Between dignity and development
Yet nostalgia alone doesn't win elections. Bihar today is a far cry from the Bihar of Thakur's era. Migration, unemployment, and the decay of public education dominate the concerns of young voters.
So, does invoking Thakur resonate beyond rhetoric?
"Material aspirations have grown, but they are not separate from the politics of dignity for most Biharis," Chandra argues. "For many young voters, Thakur's name still evokes honesty and equality -- qualities largely absent from today’s transactional politics."
But he adds a warning: "If parties merely use his image without addressing unemployment, migration, and the collapse of public education, the symbolism will ring hollow.
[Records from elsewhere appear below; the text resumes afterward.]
(* ===== verification/NvmeQpairLive.v ===== *)
(** * Progress of a queue pair

    With a transport that accepts a request whenever it holds none, and a
    controller that is not being reset, an enabled queue pair never has queued
    requests without a request at the transport.  Polling it until the transport
    has answered as often as there are requests completes every command. *)

From S2P Require Import Prelude NsCmd NsCmdLemmas NvmeQpair NvmeQpairLemmas NvmeQpairSpec.
From S2P Require Import NvmeQpairRefine NvmeQpairCommands NvmeQpairPoll NvmeQpairIssue NvmeQpairRun.
From S2P Require Import NvmeQpairTheorems.

Class IdleTransport (E : tenv) : Prop := {
  tr_idle : forall n i, t_submit E n [] i = 0 }.

(** A poll that completes requests reports so. *)
Definition counted (p : poll) : Prop := p_cpls p <> [] -> 0 < p_ret p.

(** The events considered: no controller reset. *)
Definition driven (e : event) : Prop :=
  match e with
  | EvPoll p => counted p
  | EvReconnect _ polls => Forall counted polls
  | EvReset b => b = false
  | _ => True
  end.

(** The queue waits only behind a request at the transport. *)
Record busy (A : ast) : Prop := {
  by_reset : is_resetting (a_conn A) = false;
  by_held : state (a_conn A) = NVME_QPAIR_ENABLED -> a_queued A <> [] -> a_inflight A <> [] }.

Section Live.
Context (E : tenv) {HI : IdleTransport E}.

Lemma asend_refused A i :
  state (a_conn A) = NVME_QPAIR_ENABLED -> a_inflight (asend E A i).2 <> [].
Proof.
  intros Hs. unfold asend. rewrite bool_decide_true by done. cbn.
  destruct (a_inflight A) as [|j l]; [by rewrite tr_idle|]. by destruct (_ =? 0).
Qed.

Lemma aresend_grows k A : a_inflight A <> [] -> a_inflight (aresend E k A) <> [].
Proof.
  revert A. induction k as [|k IH]; intros A Hi; [done|].
  destruct (a_queued A) as [|i q] eqn:Hq; [by rewrite aresend_nil|]. rewrite (aresend_cons _ _ _ _ _ Hq).
  destruct (asend_lists E (a_set_queued q A) i) as (_ & _ & _ & _ & Hl).
  destruct (asend E _ i) as [rc B]. cbn in *.
  assert (a_inflight B <> []) by (rewrite Hl; by destruct (rc =? 0), (a_inflight A)).
  destruct (rc =? 0); [by apply IH|done].
Qed.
The challenge is to connect his ideals of opportunity and dignity for the marginalized with a credible development agenda."
In essence, Karpoori Thakur can only take Bihar so far. Unless parties build roads, literal and metaphorical, his legacy risks becoming a prop rather than a promise.
Who owns the legacy?
The race to claim the "OG Jan Nayak" mantle has become a defining subplot of Bihar election 2025. Each of the major players, Nitish Kumar, Tejashwi Yadav, and the BJP, sees in Karpoori Thakur a reflection of their own political aspiration, albeit refracted through convenience. So who can actually claim his legacy?
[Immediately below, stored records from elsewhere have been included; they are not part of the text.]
(* ===== verification/NvmfBdev.v ===== *)
(** * I/O commands of the target on a block device (lib/nvmf/ctrlr_bdev.c)

    The handlers that check a command received from a host and pass it to the
    block device of the namespace, and the life of a deallocate command, which
    becomes one unmap per range.

    The block device layer is a parameter: [bdev_rc] gives the return code of
    each submission, in order.  The commands a host sends are those of
    [NsCmd]. *)

From S2P Require Import Prelude NsCmd.

(** ** Data *)

Definition SPDK_NVME_SCT_GENERIC : Z := 0x0.
Definition SPDK_NVME_SCT_COMMAND_SPECIFIC : Z := 0x1.
Definition SPDK_NVME_SC_SUCCESS : Z := 0x00.
Definition SPDK_NVME_SC_INVALID_OPCODE : Z := 0x01.
Definition SPDK_NVME_SC_INVALID_FIELD : Z := 0x02.
Definition SPDK_NVME_SC_INTERNAL_DEVICE_ERROR : Z := 0x06.
Definition SPDK_NVME_SC_DATA_SGL_LENGTH_INVALID : Z := 0x0f.
Definition SPDK_NVME_SC_LBA_OUT_OF_RANGE : Z := 0x80.
Definition SPDK_NVME_SC_CMD_SIZE_LIMIT_SIZE_EXCEEDED : Z := 0x83.

Inductive exec_status :=
  | SPDK_NVMF_REQUEST_EXEC_STATUS_COMPLETE
  | SPDK_NVMF_REQUEST_EXEC_STATUS_ASYNCHRONOUS.
Abbreviation COMPLETE := SPDK_NVMF_REQUEST_EXEC_STATUS_COMPLETE.
Abbreviation ASYNCHRONOUS := SPDK_NVMF_REQUEST_EXEC_STATUS_ASYNCHRONOUS.

(** The submissions to the block device.  A compare-and-write carries the lengths
    of its two buffers. *)
Inductive bdev_op :=
  | bdev_readv_blocks (lba n : Z)
  | bdev_writev_blocks (lba n cdw12 cdw13 : Z)
  | bdev_comparev_blocks (lba n : Z)
  | bdev_comparev_and_writev_blocks (lba n cmp_len write_len : Z)
  | bdev_write_zeroes_blocks (lba n : Z)
  | bdev_flush_blocks (lba n : Z)
  | bdev_unmap_blocks (lba n : Z)
  | bdev_copy_blocks (dst src n : Z)
  | bdev_zcopy_start (lba n : Z) (populate : bool)
  | bdev_nvme_iov_passthru (c : nvme_cmd) (length : Z).

(** A request of a host: the command, the length of its buffer and, for the
    commands that carry ranges, the ranges in the buffer (first block and
    number of blocks as encoded). *)
Record nvmf_request := NvmfReq {
  nvme_command : nvme_cmd;
  req_length : Z;
  req_ranges : list (Z * Z) }.

Record nvmf_rsp := Rsp { rsp_cdw0 : Z; rsp_sct : Z; rsp_sc : Z; rsp_dnr : Z }.

(** Entries of the block device's wait queue. *)
Inductive io_wait := WaitIoCmd | WaitFirstFused | WaitUnmap.

(** struct nvmf_bdev_ctrlr_unmap *)
Record unmap_ctx := UnmapCtx { u_count : Z; range_index : Z }.

Record benv := Benv {
  bdev_num_blocks : Z;
  bdev_block_size : Z;
  flush_supported : bool;
  max_write_zeroes_size_kib : Z;
  max_discard_size_kib : Z;
  bdev_rc : nat -> bdev_op -> Z;
  queue_io_wait_rc : Z;
  calloc_ok : bool }.

Record bst := Bst {
  b_rsp : nvmf_rsp;
  b_ops : list bdev_op (** accepted by the block device *);
  b_submits : nat (** submissions so far, accepted or not *);
  b_wait : list io_wait;
  pending_bdev_io : Z;
  b_completed : Z (** calls of spdk_nvmf_request_complete *);
  b_unmap : option unmap_ctx (** the context; None when not allocated *) }.

Definition set_rsp (r : nvmf_rsp) (s : bst) : bst :=
  Bst r (b_ops s) (b_submits s) (b_wait s) (pending_bdev_io s) (b_completed s) (b_unmap s).
Definition set_unmap (u : option unmap_ctx) (s : bst) : bst :=
  Bst (b_rsp s) (b_ops s) (b_submits s) (b_wait s) (pending_bdev_io s) (b_completed s) u.

Definition set_sct (sct : Z) : M bst unit :=
  modify (fun s => let r := b_rsp s in set_rsp (Rsp (rsp_cdw0 r) sct (rsp_sc r) (rsp_dnr r)) s).
Definition set_sc (sc : Z) : M bst unit :=
  modify (fun s => let r := b_rsp s in set_rsp (Rsp (rsp_cdw0 r) (rsp_sct r) sc (rsp_dnr r)) s).

(** The response of a command that ends here. *)
Definition complete_with (sct sc : Z) : M bst exec_status :=
  _ ← set_sct sct; _ ← set_sc sc; mret COMPLETE.

Definition spdk_nvmf_request_complete : M bst unit :=
  modify (fun s => Bst (b_rsp s) (b_ops s) (b_submits s) (b_wait s) (pending_bdev_io s)
                     (b_completed s + 1) (b_unmap s)).

(** Fields of the command. *)
Definition cdw10 (c : nvme_cmd) : Z := u32 (cmd_lba c).
Definition cdw11 (c : nvme_cmd) : Z := Z.shiftr (cmd_lba c) 32.
Definition cdw12_deac (c : nvme_cmd) : bool := Z.testbit (cmd_cdw12 c) 25.
Definition cdw10_dsm_nr (c : nvme_cmd) : Z := Z.land (cdw10 c) 0xff.
Definition cdw11_dsm_ad (c : nvme_cmd) : bool := Z.testbit (cdw11 c) 2.
Definition cdw12_copy_nr (c : nvme_cmd) : Z := Z.land (cmd_cdw12 c) 0xff.
Definition cdw12_copy_df (c : nvme_cmd) : Z := Z.land (Z.shiftr (cmd_cdw12 c) 8) 0xf.

Definition nvmf_bdev_ctrlr_get_rw_params (c : nvme_cmd) : Z * Z :=
  (cmd_lba c, Z.land (cmd_cdw12 c) 0xFFFF + 1).

(** nvme_cdw12 and nvme_cdw13 of the options of a write. *)
Definition nvmf_bdev_ctrlr_get_rw_ext_params (c : nvme_cmd) : Z * Z := (cmd_cdw12 c, cmd_cdw13 c).

Definition nvmf_bdev_ctrlr_lba_in_range (bdev_blocks io_start_lba io_num_blocks : Z) : bool :=
  negb ((bdev_blocks <? u64 (io_start_lba + io_num_blocks))
        || (u64 (io_start_lba + io_num_blocks) <? io_start_lba)).

Section Ops.
Context (B : benv).

Definition bdev_submit (op : bdev_op) : M bst Z :=
  s ← get;
  let rc := bdev_rc B (b_submits s) op in
  _ ← put (Bst (b_rsp s) (if rc =? 0 then b_ops s ++ [op] else b_ops s) (S (b_submits s))
             (b_wait s) (pending_bdev_io s) (b_completed s) (b_unmap s));
  mret rc.

Definition nvmf_bdev_ctrl_queue_io (w : io_wait) : M bst unit :=
  _ ← c_assert (queue_io_wait_rc B =? 0);
  modify (fun s => Bst (b_rsp s) (b_ops s) (b_submits s) (b_wait s ++ [w])
                     (u64 (pending_bdev_io s + 1)) (b_completed s) (b_unmap s)).

(** The end of the handlers: the submission and its error handling. *)
Definition submit_or_queue (op : bdev_op) (queue : M bst unit) : M bst exec_status :=
  rc ← bdev_submit op;
  if negb (rc =? 0) then
    if rc =? - ENOMEM then _ ← queue; mret ASYNCHRONOUS
    else complete_with SPDK_NVME_SCT_GENERIC SPDK_NVME_SC_INTERNAL_DEVICE_ERROR
  else mret ASYNCHRONOUS.

(** The two checks the data commands share, then [k] on the range. *)
Definition check_range (length lba n : Z) (k : M bst exec_status) : M bst exec_status :=
  if negb (nvmf_bdev_ctrlr_lba_in_range (bdev_num_blocks B) lba n)
  then complete_with SPDK_NVME_SCT_GENERIC SPDK_NVME_SC_LBA_OUT_OF_RANGE
  else if length <? u64 (n * bdev_block_size B)
  then complete_with SPDK_NVME_SCT_GENERIC SPDK_NVME_SC_DATA_SGL_LENGTH_INVALID
  else k.

Definition nvmf_bdev_ctrlr_read_cmd (req : nvmf_request) : M bst exec_status :=
  let '(lba, n) := nvmf_bdev_ctrlr_get_rw_params (nvme_command req) in
  check_range (req_length req) lba n
    (submit_or_queue (bdev_readv_blocks lba n) (nvmf_bdev_ctrl_queue_io WaitIoCmd)).

Definition nvmf_bdev_ctrlr_write_cmd (req : nvmf_request) : M bst exec_status :=
  let '(lba, n) := nvmf_bdev_ctrlr_get_rw_params (nvme_command req) in
  let '(cdw12, cdw13) := nvmf_bdev_ctrlr_get_rw_ext_params (nvme_command req) in
  check_range (req_length req) lba n
    (submit_or_queue (bdev_writev_blocks lba n cdw12 cdw13) (nvmf_bdev_ctrl_queue_io WaitIoCmd)).

Definition nvmf_bdev_ctrlr_compare_cmd (req : nvmf_request) : M bst exec_status :=
  let '(lba, n) := nvmf_bdev_ctrlr_get_rw_params (nvme_command req) in
  check_range (req_length req) lba n
    (submit_or_queue (bdev_comparev_blocks lba n) (nvmf_bdev_ctrl_queue_io WaitIoCmd)).

Definition nvmf_bdev_ctrlr_compare_and_write_cmd (cmp_req write_req : nvmf_request)
  : M bst exec_status :=
  let '(cmp_lba, cmp_n) := nvmf_bdev_ctrlr_get_rw_params (nvme_command cmp_req) in
  let '(lba, n) := nvmf_bdev_ctrlr_get_rw_params (nvme_command write_req) in
  if negb (lba =? cmp_lba) || negb (n =? cmp_n)
  then complete_with SPDK_NVME_SCT_GENERIC SPDK_NVME_SC_INVALID_FIELD
  else check_range (req_length write_req) lba n
    (submit_or_queue
       (bdev_comparev_and_writev_blocks lba n (req_length cmp_req) (req_length write_req))
       (_ ← nvmf_bdev_ctrl_queue_io WaitFirstFused; nvmf_bdev_ctrl_queue_io WaitIoCmd)).

Definition nvmf_bdev_ctrlr_write_zeroes_cmd (req : nvmf_request) : M bst exec_status :=
  let '(lba, n) := nvmf_bdev_ctrlr_get_rw_params (nvme_command req) in
  let max := max_write_zeroes_size_kib B in
  too_big ← (if 0 <? max then
               if bdev_block_size B =? 0 then fail UB_div0
               else mret (u64 (Z.shiftl max 10) / bdev_block_size B <? n)
             else mret false);
  if (too_big : bool) then complete_with SPDK_NVME_SCT_GENERIC SPDK_NVME_SC_INVALID_FIELD
  else if negb (nvmf_bdev_ctrlr_lba_in_range (bdev_num_blocks B) lba n)
  then complete_with SPDK_NVME_SCT_GENERIC SPDK_NVME_SC_LBA_OUT_OF_RANGE
  else if cdw12_deac (nvme_command req)
  then complete_with SPDK_NVME_SCT_GENERIC SPDK_NVME_SC_INVALID_FIELD
  else submit_or_queue (bdev_write_zeroes_blocks lba n) (nvmf_bdev_ctrl_queue_io WaitIoCmd).

(** The error path sets only the status code. *)
Definition nvmf_bdev_ctrlr_flush_cmd : M bst exec_status :=
  if negb (flush_supported B)
  then complete_with SPDK_NVME_SCT_GENERIC SPDK_NVME_SC_SUCCESS
  else
    rc ← bdev_submit (bdev_flush_blocks 0 (bdev_num_blocks B));
    if negb (rc =? 0) then
      if rc =? - ENOMEM then _ ← nvmf_bdev_ctrl_queue_io WaitIoCmd; mret ASYNCHRONOUS
      else _ ← set_sc SPDK_NVME_SC_INTERNAL_DEVICE_ERROR; mret COMPLETE
    else mret ASYNCHRONOUS.

(** The copy command: one source range. *)
Definition nvmf_bdev_ctrlr_copy_cmd (req : nvmf_request) : M bst exec_status :=
  let c := nvme_command req in
  let sdlba := u64 (u64 (Z.shiftl (cdw11 c) 32) + cdw10 c) in
  if negb (req_length req =? (cdw12_copy_nr c + 1) * 32)
  then complete_with SPDK_NVME_SCT_GENERIC SPDK_NVME_SC_DATA_SGL_LENGTH_INVALID
  else if 0 <? cdw12_copy_nr c
  then complete_with SPDK_NVME_SCT_COMMAND_SPECIFIC SPDK_NVME_SC_CMD_SIZE_LIMIT_SIZE_EXCEEDED
  else if negb (cdw12_copy_df c =? 0)
  then complete_with SPDK_NVME_SCT_GENERIC SPDK_NVME_SC_INVALID_FIELD
  else
    let '(slba, nlb) := default (0, 0) (hd_error (req_ranges req)) in
    submit_or_queue (bdev_copy_blocks sdlba slba (nlb + 1)) (nvmf_bdev_ctrl_queue_io WaitIoCmd).

Definition nvmf_bdev_ctrlr_zcopy_start (req : nvmf_request) : M bst exec_status :=
  let '(lba, n) := nvmf_bdev_ctrlr_get_rw_params (nvme_command req) in
  check_range (req_length req) lba n
    (submit_or_queue
       (bdev_zcopy_start lba n (cmd_opc (nvme_command req) =? SPDK_NVME_OPC_READ))
       (nvmf_bdev_ctrl_queue_io WaitIoCmd)).

Definition nvmf_bdev_ctrlr_nvme_passthru_io (req : nvmf_request) : M bst exec_status :=
  rc ← bdev_submit (bdev_nvme_iov_passthru (nvme_command req) (req_length req));
  if negb (rc =? 0) then
    if rc =? - ENOMEM then _ ← nvmf_bdev_ctrl_queue_io WaitIoCmd; mret ASYNCHRONOUS
    else
      _ ← set_sct SPDK_NVME_SCT_GENERIC; _ ← set_sc SPDK_NVME_SC_INVALID_OPCODE;
      _ ← modify (fun s => let r := b_rsp s in
                           set_rsp (Rsp (rsp_cdw0 r) (rsp_sct r) (rsp_sc r) 1) s);
      mret COMPLETE
  else mret ASYNCHRONOUS.

(** The completion of a command that is not fused. *)
Definition nvmf_bdev_ctrlr_complete_cmd (cdw0 sct sc : Z) : M bst unit :=
  _ ← modify (fun s => set_rsp (Rsp cdw0 sct sc (rsp_dnr (b_rsp s))) s);
  spdk_nvmf_request_complete.

(** ** Deallocate *)

Definition load_ctx : M bst unmap_ctx :=
  s ← get; lift_opt UB_freed (b_unmap s).
Definition set_count (n : Z) : M bst unit :=
  u ← load_ctx; modify (set_unmap (Some (UnmapCtx (u32 n) (range_index u)))).
Definition free_ctx : M bst unit :=
  _ ← load_ctx; modify (set_unmap None).

(** The loop over the remaining [todo] ranges; [ranges] is the position of the
    transfer iterator, which reads zeros past its end.  [Some st]: the loop
    returned [st]; [None]: it ended or was left with break. *)
Fixpoint unmap_loop (todo : nat) (ranges : list (Z * Z)) : M bst (option exec_status) :=
  match todo with
  | O => mret None
  | S todo' =>
      let '(lba, lba_count) := default (0, 0) (hd_error ranges) in
      let max := max_discard_size_kib B in
      too_big ← (if 0 <? max then
                   if bdev_block_size B =? 0 then fail UB_div0
                   else mret (u64 (Z.shiftl max 10) / bdev_block_size B <? lba_count)
                 else mret false);
      if (too_big : bool)
      then st ← complete_with SPDK_NVME_SCT_GENERIC SPDK_NVME_SC_INVALID_FIELD; mret (Some st)
      else
        u ← load_ctx;
        _ ← set_count (u_count u + 1);
        rc ← bdev_submit (bdev_unmap_blocks lba lba_count);
        if negb (rc =? 0) then
          if rc =? - ENOMEM
          then _ ← nvmf_bdev_ctrl_queue_io WaitUnmap; mret (Some ASYNCHRONOUS)
          else
            _ ← set_sc SPDK_NVME_SC_INTERNAL_DEVICE_ERROR;
            u ← load_ctx; _ ← set_count (u_count u - 1); mret None
        else
          u ← load_ctx;
          _ ← modify (set_unmap (Some (UnmapCtx (u_count u) (u32 (range_index u + 1)))));
          unmap_loop todo' (tl ranges)
  end.

(** [resubmit]: the call comes from the wait queue and has a context. *)
Definition nvmf_bdev_ctrlr_unmap (req : nvmf_request) (resubmit : bool) : M bst exec_status :=
  let nr := cdw10_dsm_nr (nvme_command req) + 1 in
  if req_length req <? nr * 16
  then _ ← set_sc SPDK_NVME_SC_DATA_SGL_LENGTH_INVALID; mret COMPLETE
  else if negb resubmit && negb (calloc_ok B)
  then _ ← set_sc SPDK_NVME_SC_INTERNAL_DEVICE_ERROR; mret COMPLETE
  else
    _ ← (if resubmit then u ← load_ctx; set_count (u_count u - 1)
         else
           _ ← modify (set_unmap (Some (UnmapCtx 0 0)));
           _ ← set_sct SPDK_NVME_SCT_GENERIC; set_sc SPDK_NVME_SC_SUCCESS);
    u ← load_ctx;
    st ← unmap_loop (Z.to_nat (nr - range_index u)) (req_ranges req);
    match st with
    | Some st => mret st
    | None =>
        u ← load_ctx;
        if u_count u =? 0 then _ ← free_ctx; mret COMPLETE else mret ASYNCHRONOUS
    end.

Definition nvmf_bdev_ctrlr_unmap_resubmit (req : nvmf_request) : M bst unit :=
  _ ← nvmf_bdev_ctrlr_unmap req true; mret tt.

Definition nvmf_bdev_ctrlr_unmap_cpl (cdw0 sct sc : Z) : M bst unit :=
  u ← load_ctx;
  _ ← set_count (u_count u - 1);
  s ← get;
  _ ← (if (rsp_sct (b_rsp s) =? SPDK_NVME_SCT_GENERIC) && (rsp_sc (b_rsp s) =? SPDK_NVME_SC_SUCCESS)
       then modify (set_rsp (Rsp cdw0 sct sc (rsp_dnr (b_rsp s)))) else mret tt);
  u ← load_ctx;
  if u_count u =? 0 then _ ← spdk_nvmf_request_complete; free_ctx else mret tt.

Definition nvmf_bdev_ctrlr_dsm_cmd (req : nvmf_request) : M bst exec_status :=
  if cdw11_dsm_ad (nvme_command req) then nvmf_bdev_ctrlr_unmap req false
  else complete_with SPDK_NVME_SCT_GENERIC SPDK_NVME_SC_SUCCESS.

End Ops.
"Nitish Kumar inherits Thakur’s EBC base and pragmatic style of governance," Chandra notes adding, "But his shifting alliances have eroded his credibility."
"Tejashwi Yadav channels the Lohiaite spirit of social justice and youth aspiration," he continues, "but is burdened by the dynastic excesses that Thakur abhorred."
As for the BJP, it seeks to fold Thakur into a broader Hindu OBC narrative, which sits uneasily with his secular and socialist ethos. "Perhaps the truest homage to Karpoori Thakur," Chandra says, "would be to revive his moral politics of simplicity, integrity, and courage -- values now in short supply across the political spectrum."
The moral centre
In a state long caricatured as a theatre of caste arithmetic and power flips, Karpoori Thakur stands out as something purer -- a reminder that politics can be grounded in ethics. His face on election posters is not just nostalgia; it is a yearning for decency in public life.
As the 2025 campaign intensifies and Bihar gets ready to vote in phase 1 on November 6, parties may continue to fight over his legacy, each twisting his memory to fit their pitch. Yet, in the eyes of many voters, the OG Jan Nayak remains untouched -- the barber’s son who dared to dream of equality, the leader who rode a bicycle instead of a motorcade, the chief minister who refused to compromise his ideals for convenience.
Nearly four decades after his death, Karpoori Thakur may once again decide Bihar’s future, not through his vote, but through his vision.